### Directions
Reproduce exactly, from the data that follows, the line with "Lemma staged_below p", the line with "intros [H Hu", and every line that lies between them.
=== Section Start ===
(* ===== verification/AgentSql.v ===== *)
(** How MySQL and PostgreSQL read the statements of AgentDb.v: a reader of SQL text as an
    automaton over bytes, and the theorem that every text the agent sends is the intended
    statement with the values of the request as single tokens. *)
From S2P Require Import Prelude GoStr Paths Regex SiteInput AgentValidate Json Sql Http Host AgentSite AgentDb.
Local Open Scope Z_scope.
Local Open Scope panel_scope.
(** ** Restoring *)

Lemma sure_move src dst : below siteRoot src ∨ in_restore src → below siteRoot dst → sure (movePath src dst).
Proof. intros Hs Hd. unfold movePath. walk. destruct Hs; [by left|by do 4 right]. Qed.
Lemma staged_below p : site_path (br_root p) → below siteRoot (staged_root p).
Proof.
  intros [H Hu _]. unfold staged_root. apply below_suffix; [done|done| |].
  - unfold no_chr. rewrite str_all_app. apply andb_true_intro. split; [done|]. eapply no_slash; [|apply itoa_chars]. done.
  - rewrite length_app_s. cbn. lia.
Qed.
Lemma sure_install_root p extracted staged : site_path (br_root p) → in_restore extracted → sure (install_root p extracted staged).
Proof.
  intros Hr He. pose proof (staged_below p Hr) as Hst. destruct Hr as [Hr _ _]. unfold install_root, put_back_root. walk.
  - by apply sure_move; [right|].
  - by apply sure_move; [left|].
Qed.
Lemma sure_swap p extracted : site_path (br_root p) → in_restore extracted → sure (swap_roots p extracted).
Proof.
  intros Hr He. pose proof (staged_below p Hr) as Hst. unfold swap_roots. walk.
  - apply sure_move; [left|done]. by destruct Hr.
  - by apply sure_install_root.
  - by apply sure_install_root.
Qed.
Lemma sure_reown p extracted : in_restore extracted → sure (reown p extracted).
Proof. intros H. unfold reown. walk. Qed.
Lemma sure_fetch p : site_path (br_root p) → sure (fetch_archive p).
Proof.
  intros Hr. unfold fetch_archive. case_goal; [|done]. destruct (s3_target (br_s3 p)) as [c|]; [|done]. cbv zeta.
  assert (Hd : below siteRoot (path_join (br_root p) "backup")) by by apply below_root; [|repeat constructor].
  walk; [by apply below_inside|]. apply sure_s3_copy.
  - unfold is_option, has_prefix in *. apply prefix_spec in E as (t & ->). done.
  - apply below_word, below_join; [done|]. apply up_seg, plain_seg_alnum; [by rewrite some_alnum_app|].
    unfold no_chr. rewrite !str_all_app. apply andb_true_intro. split; [done|]. apply andb_true_intro. split; [|done].
    eapply no_slash; [|apply itoa_chars]. done.
Qed.
Lemma sure_unpack p file s : site_path (br_root p) → is_option file = false → str_all is_digit s = true →
  sure (unpack p file (backups +:+ "/restore-" +:+ s)).
Proof.
  intros Hr Hf Hs. unfold unpack. cbv zeta.
  assert (He : in_restore (path_join (backups +:+ "/restore-" +:+ s) (path_base (br_root p)))).
  { exists s. split; [done|]. apply inside_clean, inside_append; [done|]. apply path_base_no_up. by destruct Hr. }
  walk.
  - split; [done|]. unfold argv_fine. case_goal; [done|]. do 2 (cbn; rewrite ?Hf). done.
  - left. apply path_dir_inside; by destruct Hr.
  - by apply sure_reown.
  - by apply sure_swap.
Qed.
Lemma sure_restore_from p file : site_path (br_root p) → is_option file = false → sure (restore_from r p file).
Proof.
  intros Hr Hf. unfold restore_from. apply sure_seq; [done|]. intros [f| |]; [|done..]. case_goal; [done|].
  apply always_bind. split; [by right|]. intros [tmp|e] Hx; [|done]. destruct Hx as (s & Hs & ->).
  change (backupDir r +:+ "/" +:+ str_take (String.length "restore-*" - 1) "restore-*" +:+ s) with (backups +:+ "/restore-" +:+ s).
  change (sure (let! rep := unpack p file (backups +:+ "/restore-" +:+ s) in let! _ := perform (RemoveAll (backups +:+ "/restore-" +:+ s)) in Ret rep)).
  walk; [by apply sure_unpack|]. do 4 right. exists s. split; [done|]. by apply inside_refl.
Qed.
Lemma sure_backup_restore p : sure (backupRestoreTask r p).
Proof.
  unfold backupRestoreTask. destruct p as [p|]; [|done]. case_goal; [done|]. bool_hyps. pose proof (allowed_site _ E) as Hr.
  apply sure_seq; [by apply sure_fetch|]. intros [path|rep]; [|done].
  eapply sure_post; [apply safe_resolve|]. intros [file|]; [|done]. intros [_ Hf]. by apply sure_restore_from.
Qed.
Lemma sure_database_backup p : sure (databaseBackupTask r p).
Proof.
  unfold databaseBackupTask. destruct p as [p|]; [|done]. case_goal; [done|]. case_goal; [done|]. bool_hyps.
  pose proof (allowed_site _ E0) as Hr. cbv zeta.
  assert (Hd : below siteRoot (path_join (dbk_root p) "backup/db")) by by apply below_root; [|repeat constructor].
  walk; [by apply below_inside|]. unfold dump_to. cbv zeta.
  eapply sure_post; [by apply safe_file_name|]. intros name Hn%up_seg.
  assert (Hf : below siteRoot (path_join (path_join (dbk_root p) "backup/db") name)) by by apply below_join.
  walk; [by apply sure_dump|]. by apply sure_upload, below_word.
Qed.
(* ===== verification/Access.v ===== *)
(** Who may do what to a site: the access checks of src/internal/apihttp/sites.go, the
    lists of src/internal/store/user_sites.go and the notification of a site's users of
    store/notify_helper.go. *)
From S2P Require Import Prelude GoStr Json Sql JobStore Accounts Sites Backups Servers BackupPlan Records Plans Extras Panel Guards Http.
Local Open Scope Z_scope.
Local Open Scope panel_scope.

Set Default Proof Using "Type".

(** * The joins of user_sites.go *)

(** A grant with the name of its user and the domain of its site; a grant of a user or a
    site that is gone is left out by the joins. *)
Record UserSite := mkUserSite { us_grant : user_site_row; us_username : string; us_domain : string }.
Definition joined (d : db) (g : user_site_row) : option UserSite :=
  match get_row (us_user g) (t_users d), get_row (us_site g) (t_sites d) with
  | Some u, Some s => Some (mkUserSite g (u_username u) (s_domain s))
  | _, _ => None
  end.
Definition ListByUser (userID : Z) : M db (res (list UserSite)) :=
  query (λ _ d, order_by (λ a b, String.leb (us_domain a) (us_domain b))
                  (omap (joined d) (select_where (λ g, us_user g =? userID) (t_user_sites d)))).
Definition ListBySite (siteID : Z) : M db (res (list UserSite)) :=
  query (λ _ d, order_by (λ a b, String.leb (us_username a) (us_username b))
                  (omap (joined d) (select_where (λ g, us_site g =? siteID) (t_user_sites d)))).

Definition NotifySiteUsers (siteID : Z) (type title message severity entity : string) (entityID : Z) : M db () :=
  let* l := ListBySite siteID in
  match l with
  | Ok (u :: us) => mfor (u :: us) (λ x, Notify (us_user (us_grant x)) type title message severity entity entityID)
  | _ => NotifyAdmins type title message severity entity entityID
  end.

(** * The checks of sites.go *)

(** [strconv.ParseInt(c.Param(name), 10, 64)], an error and a value that is not positive alike. *)
Definition parse_id (s : string) : option Z :=
  let '(id, ok) := atoi s in if negb ok || (id <=? 0) then None else Some id.
(** [var userID int64; if sess != nil { userID = sess.UserID }]. *)
Definition caller (c : context) : Z := match c_session c with Some s => se_user s | None => 0 end.

Definition owns (sess : session_row) (site : site_row) : bool := bool_decide (s_owner site = Some (se_user sess)).

Definition canAccess (c : context) (site : site_row) : M db bool :=
  match c_session c with
  | None => mret false
  | Some sess =>
      let* u := Users.GetByID (se_user sess) in
      match u with
      | Ok (Some user) =>
          if (u_role user =? RoleSuperAdmin)%string then mret true
          else if owns sess site then mret true
          else let* r := UserSites.HasAccess (se_user sess) (s_id site) in
               mret match r with Ok b => b | Err _ => false end
      | _ => mret false
      end
  end.

(** What a permission allows. *)
Definition allows (required perm : string) : bool :=
  if (required =? "admin")%string then (perm =? "admin")%string
  else if (required =? "write")%string then str_in ["admin"; "write"] perm
  else if (required =? "read")%string then str_in ["admin"; "write"; "read"] perm
  else false.
Definition checkSitePermission (c : context) (site : site_row) (required : string) : M db bool :=
  match c_session c with
  | None => mret false
  | Some sess =>
      let* u := Users.GetByID (se_user sess) in
      match u with
      | Ok (Some user) =>
          if (u_role user =? RoleSuperAdmin)%string then mret true
          else if owns sess site then mret true
          else let* r := UserSites.GetPermission (se_user sess) (s_id site) in
               mret match r with Ok perm => allows required perm | Err _ => false end
      | _ => mret false
      end
  end.

Definition role_check (p : string → bool) (c : context) : M db bool :=
  match c_session c with
  | None => mret false
  | Some sess =>
      let* u := Users.GetByID (se_user sess) in
      mret match u with Ok (Some user) => p (u_role user) | _ => false end
  end.
Definition isAdmin : context → M db bool := role_check (λ role, HasRole role RoleAdmin).
Definition isSuperAdmin : context → M db bool := role_check (λ role, (role =? RoleSuperAdmin)%string).

(** The beginning of the handlers of one site: the id, the site, the check.  [bad] is the
    message for an id that is no number, [broken] the answer to a failed read. *)
Definition with_site (bad : string) (broken : reply) (id : string) (k : Z → site_row → M db reply) : M db reply :=
  match parse_id id with
  | None => mret (HTTPError 400 bad)
  | Some i =>
      let* r := Sites.GetByID i in
      match r with
      | Err _ => mret broken
      | Ok None => mret (HTTPError 404 "site not found")
      | Ok (Some site) => k i site
      end
  end.
Definition not_found : reply := HTTPError 404 "site not found".
Definition internal : reply := HTTPError 500 "internal error".
Definition if_accessible (c : context) (site : site_row) (k : M db reply) : M db reply :=
  let* ok := canAccess c site in if negb ok then mret not_found else k.
Definition if_permitted (c : context) (required : string) (site : site_row) (k : M db reply) : M db reply :=
  let* ok := checkSitePermission c site required in if negb ok then mret not_found else k.

(** * Facts *)

(** ** What the checks mean *)

(** The caller is a user of the database, and super admin, owner of the site, or holder of
    a grant on it that satisfies [p]. *)
Definition entitled (p : user_site_row → Prop) (c : context) (site : site_row) (d : db) : Prop :=
  ∃ sess user, c_session c = Some sess ∧ get_row (se_user sess) (t_users d) = Some user ∧
    (u_role user = RoleSuperAdmin ∨ s_owner site = Some (se_user sess) ∨
     ∃ g, In g (t_rows (t_user_sites d)) ∧ us_user g = se_user sess ∧ us_site g = s_id site ∧ p g).
Definition may_access : context → site_row → db → Prop := entitled (λ _, True).
Definition may (required : string) : context → site_row → db → Prop :=
  entitled (λ g, allows required (us_permission g) = true).

Lemma may_may_access (required : string) c site d : may required c site d → may_access c site d.
Proof.
  intros (sess & user & E1 & E2 & H). exists sess, user. split; [done|]. split; [done|].
  destruct H as [H|[H|(g & H1 & H2 & H3 & _)]]; [by left|by right; left|right; right; by exists g].
Qed.

(** A service token is nobody's: it acts as user 0. *)
Lemma entitled_user p c site d (Hw : table_wf (t_users d)) : entitled p c site d → 0 < caller c.
Proof.
  intros (sess & user & E1 & E2 & _). unfold caller. rewrite E1.
  pose proof (get_row_id _ _ _ E2) as Hi. apply find_spec in E2 as [_ Hin].
  pose proof (wf_range _ Hw) as Hr. rewrite List.Forall_forall in Hr. specialize (Hr _ Hin). lia.
Qed.

Lemma grant_spec (u s : Z) (g : user_site_row) : UserSites.is_grant u s g = true → us_user g = u ∧ us_site g = s.
Proof. unfold UserSites.is_grant. intros H. by bool_hyps. Qed.

Lemma canAccess_wp (c : context) (site : site_row) (w : world db) :
  wp (canAccess c site) (λ b w', data w' = data w ∧ clock w' = clock w ∧ (b = true → may_access c site (data w))) w.
Proof.
  unfold canAccess, Users.GetByID, Users.scan_query, UserSites.HasAccess. destruct (c_session c) as [sess|] eqn:Es; [|wp_step; done].
  wp_step. wp_step. wp_step; [wp_step; done|]. cbn [data clock].
  destruct (get_row (se_user sess) (tab (data w))) as [user|] eqn:Eu; [|wp_step; done].
  wp_step; [wp_step; split; [done|]; split; [done|]; intros _; exists sess, user; bool_hyps; by eauto|].
  wp_step; [wp_step; split; [done|]; split; [done|]; intros _; exists sess, user; unfold owns in *; bool_hyps; by eauto|].
  wp_step. wp_step; wp_step; (split; [done|]; split; [done|]); [done|]. intros H.
  unfold has_row in H. apply existsb_exists in H as (g & Hg & H). apply grant_spec in H as [H1 H2].
  exists sess, user. split; [done|]. split; [done|]. right. right. by exists g.
Qed.

Lemma checkSitePermission_wp (c : context) (site : site_row) (required : string) (w : world db) :
  wp (checkSitePermission c site required)
    (λ b w', data w' = data w ∧ clock w' = clock w ∧ (b = true → may required c site (data w))) w.
Proof.
  unfold checkSitePermission, Users.GetByID, Users.scan_query, UserSites.GetPermission.
  destruct (c_session c) as [sess|] eqn:Es; [|wp_step; done].
  wp_step. wp_step. wp_step; [wp_step; done|]. cbn [data clock].
  destruct (get_row (se_user sess) (tab (data w))) as [user|] eqn:Eu; [|wp_step; done].
  wp_step; [wp_step; split; [done|]; split; [done|]; intros _; exists sess, user; bool_hyps; by eauto|].
  wp_step; [wp_step; split; [done|]; split; [done|]; intros _; exists sess, user; unfold owns in *; bool_hyps; by eauto|].
  wp_step. wp_step. wp_step; [wp_step; wp_step; done|]. cbn [data clock].
  destruct (select_one _ _) as [g|] eqn:Eg; wp_step; wp_step; (split; [done|]; split; [done|]); [|done].
  intros H. apply find_in in Eg as [Hg Hp]. apply grant_spec in Hp as [H1 H2].
  exists sess, user. split; [done|]. split; [done|]. right. right. by exists g.
Qed.
(* ===== verification/SitesApi.v ===== *)
(** The API of the sites: src/internal/apihttp/sites.go, with src/internal/cloudflare/domain.go.
    A request body that [c.Bind] refuses is [None]. *)
From S2P Require Import Prelude GoStr Regex SiteInput Json Cron Clock Sql JobStore Accounts Sites Backups Servers BackupPlan Secrets Records Plans Extras Panel Agent Guards Http Access.
Local Open Scope Z_scope.
Local Open Scope panel_scope.
(* ===== verification/JobsApi.v ===== *)
(** The API of the jobs, their logs and the notifications, and the deploy webhook:
    src/internal/apihttp/jobs.go, job_logs.go, notifications.go and webhooks.go. *)
From S2P Require Import Prelude GoStr Json Cron Clock Sql JobStore Accounts Sites Backups Servers BackupPlan Records Plans Extras Panel Agent Worker Scheduler Guards Http Access SitesApi.
Local Open Scope Z_scope.
Local Open Scope panel_scope.

Set Default Proof Using "Type".

(** * What a job shows of its payload *)

Definition sensitivePayloadKeys : list string := ["access_key"; "secret_key"; "db_password"; "password"; "secret"; "token"].
Definition redacted : json := JStr "[REDACTED]".
Fixpoint redactValue (v : json) : json :=
  match v with
  | JObj l => JObj (map (λ p, (fst p, if str_in sensitivePayloadKeys (fst p) then redacted else redactValue (snd p))) l)
  | JArr l => JArr (map redactValue l)
  | _ => v
  end.
(** A text that is not JSON is returned as it is. *)
Definition redactSensitivePayload (payload : string) : string :=
  match Unmarshal payload with None => payload | Some v => Marshal (redactValue v) end.

Definition time_field (k : string) (o : option Z) : list (string * json) :=
  match o with Some t => [(k, JStr (format_seconds t))] | None => [] end.
Definition text_field (k s : string) (f : string → string) : list (string * json) :=
  if (s =? "")%string then [] else [(k, JStr (f s))].
(** The column [error] is read through COALESCE and never NULL. *)
Definition jobToMap (j : Job) : json := JObj (
  [("id", JInt (j_id j)); ("type", JStr (j_type j)); ("status", JStr (j_status j)); ("attempts", JInt (j_attempts j));
   ("max_attempts", JInt (j_max_attempts j)); ("created_at", JStr (format_seconds (j_created j)));
   ("updated_at", JStr (format_seconds (j_updated j)))] ++
  text_field "description" (j_descr j) id ++ opt_int "server_id" (j_server j) ++ opt_int "site_id" (j_site j) ++
  text_field "payload" (j_payload j) redactSensitivePayload ++ text_field "result" (j_result j) redactSensitivePayload ++
  [("error", JStr (j_error j))] ++ time_field "started_at" (j_started j) ++ time_field "completed_at" (j_completed j)).

(** * jobs.go *)

Record job_query := mkJobQuery {
  jq_limit : string; jq_offset : string; jq_status : string; jq_type : string; jq_server : string; jq_site : string }.
(** A number that does not parse is what [strconv] returns with the error. *)
Definition number_or (d : Z) (s : string) : Z := if (s =? "")%string then d else fst (atoi s).
Definition job_filter_of (q : job_query) : option JobListFilter :=
  let '(n, ok) := atoi (jq_limit q) in
  if negb (jq_limit q =? "")%string && (negb ok || (n <? 1) || (1000 <? n)) then None
  else Some (mkJobListFilter (number_or 0 (jq_server q)) (number_or 0 (jq_site q)) (jq_status q) (jq_type q)
               (if (jq_limit q =? "")%string then 100 else n) (number_or 0 (jq_offset q))).

Section JobsApi.
Context `{HC : PayloadCipher}.
Notation handler := (handler (D := db)).

Definition job_list (q : job_query) : handler := λ _,
  match job_filter_of q with
  | None => mret (HTTPError 400 "invalid limit")
  | Some f =>
      let* l := JobStore.List f in
      mret match l with
           | Err _ => internal
           | Ok l => Success 200 (JObj [("jobs", JArr (map jobToMap l)); ("count", JInt (Z.of_nat (length l)))])
           end
  end.
Definition with_job (id : string) (k : Z → Job → M db reply) : M db reply :=
  match parse_id id with
  | None => mret (HTTPError 400 "invalid id")
  | Some i =>
      let* r := JobStore.GetByID i in
      match r with
      | Err _ => mret internal
      | Ok None => mret (HTTPError 404 "job not found")
      | Ok (Some job) => k i job
      end
  end.
Definition job_get (id : string) : handler := λ _, with_job id (λ _ job, mret (Success 200 (jobToMap job))).
(** Whoever is signed in may cancel. *)
Definition job_cancel (id : string) : handler := λ c,
  with_job id (λ i job,
    if negb (j_status job =? StatusQueued)%string then mret (HTTPError 409 ("cannot cancel job in status " +:+ j_status job)) else
    let* r := JobStore.Cancel i in
    match r with
    | Err _ => mret internal
    | Ok _ =>
        let* _ := Audit.RecordAction (caller c) "job_cancel" "job" i None in
        mret (Success 200 (JObj [("canceled", JBool true); ("id", JInt i)]))
    end).

(** * job_logs.go *)

Record log_body := mkLogBody { lb_line : Z; lb_message : string; lb_stream : string }.
Definition log_append (id : string) (body : option log_body) : handler := λ _,
  match parse_id id with
  | None => mret (HTTPError 400 "invalid id")
  | Some i =>
      match body with
      | None => mret (HTTPError 400 "invalid body")
      | Some b =>
          let stream := if (lb_stream b =? "")%string then "stdout" else lb_stream b in
          let* r := JobLogs.Append i (lb_line b) (lb_message b) stream in
          mret match r with
               | Err _ => internal
               | Ok lid => Success 201 (JObj [("id", JInt lid); ("ok", JBool true)])
               end
      end
  end.
Definition log_json (r : log_row) : json :=
  JObj [("line_number", JInt (lo_line r)); ("message", JStr (lo_message r)); ("stream", JStr (lo_stream r));
        ("created_at", JSeconds (lo_created r))].
Definition log_since (id since : string) : handler := λ _,
  match parse_id id with
  | None => mret (HTTPError 400 "invalid id")
  | Some i =>
      let '(n, ok) := if (since =? "")%string then (0, true) else atoi since in
      if negb ok || (n <? 0) then mret (HTTPError 400 "invalid since") else
      let* l := JobLogs.GetSince i n 1000 in
      mret match l with
           | Err _ => internal
           | Ok l => Success 200 (JObj [("logs", JArr (map log_json l)); ("count", JInt (Z.of_nat (length l))); ("since", JInt n)])
           end
  end.

(** * notifications.go *)

(** Behind RequireAuth there is a session; without one the code dereferences nil. *)
Definition with_session (c : context) (k : session_row → M db reply) : M db reply :=
  match c_session c with Some sess => k sess | None => mret Panics end.
Definition ok_reply (k : string) (r : res ()) : reply := match r with Err _ => internal | Ok _ => Success 200 (JObj [(k, JBool true)]) end.
(** An id that is not positive is no error here. *)
Definition any_id (s : string) : option Z := let '(n, ok) := atoi s in if ok then Some n else None.
Definition notif_count : handler := λ c,
  with_session c (λ sess,
    let* n := Notifications.CountUnread (se_user sess) in
    mret match n with Err _ => internal | Ok n => Success 200 (JObj [("count", JInt n)]) end).
Definition notif_markRead (id : string) : handler := λ _,
  match any_id id with
  | None => mret (HTTPError 400 "invalid notification id")
  | Some i => let* r := Notifications.MarkRead i in mret (ok_reply "marked_read" r)
  end.
Definition notif_markAllRead : handler := λ c,
  with_session c (λ sess, let* r := Notifications.MarkAllRead (se_user sess) in mret (ok_reply "marked_all_read" r)).
Definition notif_delete (id : string) : handler := λ _,
  match any_id id with
  | None => mret (HTTPError 400 "invalid notification id")
  | Some i => let* r := Notifications.Delete i in mret (ok_reply "deleted" r)
  end.
Definition notif_deleteAllRead : handler := λ c,
  with_session c (λ sess, let* r := Notifications.DeleteAllRead (se_user sess) in mret (ok_reply "deleted_all_read" r)).

(** * webhooks.go *)

(** [computeHMAC] of a body under a secret: the text sha256= and 64 hex digits. *)
Context (computeHMAC : string → string → string).

Record hook := mkHook { hk_body : res string; hk_github : string; hk_gitea : string; hk_gitlab : string }.
Definition unauthorized (m : string) : reply := JSON 401 (JObj [("ok", JBool false); ("message", JStr m)]).
(** Why the request is refused, given the secret of the site. *)
Definition check_signature (h : hook) (body secret : string) : option reply :=
  if negb (hk_github h =? "")%string then
    if (computeHMAC body secret =? hk_github h)%string then None else Some (unauthorized "invalid signature")
  else if negb (hk_gitea h =? "")%string then
    if (trim_prefix (computeHMAC body secret) "sha256=" =? to_lower (trim_space (hk_gitea h)))%string then None
    else Some (unauthorized "invalid signature")
  else if negb (hk_gitlab h =? "")%string then
    if (hk_gitlab h =? secret)%string then None else Some (unauthorized "invalid token")
  else Some (unauthorized "missing signature").
(** The ref the body names, empty when it names none. *)
Definition pushed_ref (body : string) : string := default "" (unmarshal_str "ref" body).
Definition webhook_payload (site : site_row) (branch : string) : string :=
  String "{" (String DQ "site_id") +:+ String DQ ":" +:+ itoa (s_id site) +:+ "," +:+ String DQ "repo" +:+ String DQ ":" +:+
  go_quote (default "" (s_git_repo site)) +:+ "," +:+ String DQ "branch" +:+ String DQ ":" +:+ go_quote branch +:+ "}".
Definition hook_reply (l : list (string * json)) : reply := JSON 200 (JObj (("ok", JBool true) :: l)).
(** What follows the checks: the branch, and the job. *)
Definition queue_deploy (site : site_row) (body : string) : M db reply :=
  let branch := branch_of site in
  let ref := pushed_ref body in
  if negb (ref =? "")%string && negb (ref =? "refs/heads/" +:+ branch)%string
  then mret (hook_reply [("message", JStr "branch mismatch")])
  else
    let* r := JobStore.Create (job_of (s_server site) (s_id site) TypeSiteDeploy "" (webhook_payload site branch)) in
    mret match r with
         | Err _ => internal
         | Ok jobID => hook_reply [("message", JStr "deploy queued"); ("job_id", JInt jobID)]
         end.
Definition webhook_deploy (id : string) (h : hook) : M db reply :=
  match parse_id id with
  | None => mret (HTTPError 400 "invalid site_id")
  | Some i =>
      let* r := Sites.GetByID i in
      match r with
      | Err _ => mret internal
      | Ok None => mret (hook_reply [])
      | Ok (Some site) =>
          if bool_decide (s_git_repo site = None) then mret (hook_reply []) else
          match hk_body h with
          | Err _ => mret (HTTPError 400 "read body")
          | Ok body =>
              let secret := default "" (s_webhook_secret site) in
              if (secret =? "")%string then mret (unauthorized "webhook secret not configured") else
              match check_signature h body secret with
              | Some rep => mret rep
              | None => queue_deploy site body
              end
          end
      end
  end.
End JobsApi.

(** * Facts *)

(** ** Redaction *)

(** The two values differ at most in what is under sensitive keys. *)
Inductive same_public : json → json → Prop :=
| same_value v : same_public v v
| same_array l l' : Forall2 same_public l l' → same_public (JArr l) (JArr l')
| same_object l l' :
    Forall2 (λ p q, fst p = fst q ∧ (str_in sensitivePayloadKeys (fst p) = true ∨ same_public (snd p) (snd q))) l l' →
    same_public (JObj l) (JObj l').

Lemma same_public_redacted (v : json) : ∀ v', same_public v v' → redactValue v = redactValue v'.
Proof.
  induction v as [| | | |l IH|l IH] using json_nested_ind; intros v' H; inversion H as [|? l' Hl|? l' Hl]; subst; try done.
  - cbn [redactValue]. f_equal. clear H. induction Hl as [|x y l l' Hxy Hl IHl]; [done|].
    apply Forall_cons in IH as [Hx IH]. cbn [map]. f_equal; auto.
  - cbn [redactValue]. f_equal. clear H. induction Hl as [|x y l l' [Hk Hxy] Hl IHl]; [done|].
    apply Forall_cons in IH as [Hx IH]. cbn [map]. f_equal; [|auto]. rewrite <- Hk.
    destruct (str_in _ _) eqn:E; [done|]. destruct Hxy as [Hxy|Hxy]; [congruence|]. f_equal. by apply Hx.
Qed.

(** C13: what the API shows of a payload or a result is independent of the secrets in it: two
    texts whose JSON values differ only under sensitive keys, at whatever depth, are
    shown alike. *)
Theorem redactSensitivePayload_hides (p p' : string) (v v' : json)
    (H : Unmarshal p = Some v) (H' : Unmarshal p' = Some v') (Hs : same_public v v') :
  redactSensitivePayload p = redactSensitivePayload p'.
Proof. unfold redactSensitivePayload. by rewrite H, H', (same_public_redacted v v' Hs). Qed.

Lemma redactSensitivePayload_hides_witness :
  let p secret := marshal_map [("db_name", JStr "shop"); ("s3_config", JObj [("secret_key", JStr secret)])] in
  redactSensitivePayload (p "one") = redactSensitivePayload (p "two") ∧
  redactSensitivePayload (p "one") = marshal_map [("db_name", JStr "shop"); ("s3_config", JObj [("secret_key", redacted)])].
Proof.
  cbv zeta. split; [|vm_compute; reflexivity].
  apply (redactSensitivePayload_hides _ _
           (JObj [("db_name", JStr "shop"); ("s3_config", JObj [("secret_key", JStr "one")])])
           (JObj [("db_name", JStr "shop"); ("s3_config", JObj [("secret_key", JStr "two")])]));
    [vm_compute; reflexivity|vm_compute; reflexivity|].
  apply same_object. constructor; [by split; [|right; apply same_value]|]. constructor; [|constructor].
  split; [done|]. right. apply same_object. constructor; [|constructor]. split; [done|]. by left.
Defined.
=== Section End ===
### Output for this exercise
Lemma staged_below p : site_path (br_root p) → below siteRoot (staged_root p).
Proof.
  intros [H Hu _]. unfold staged_root. apply below_suffix; [done|done| |].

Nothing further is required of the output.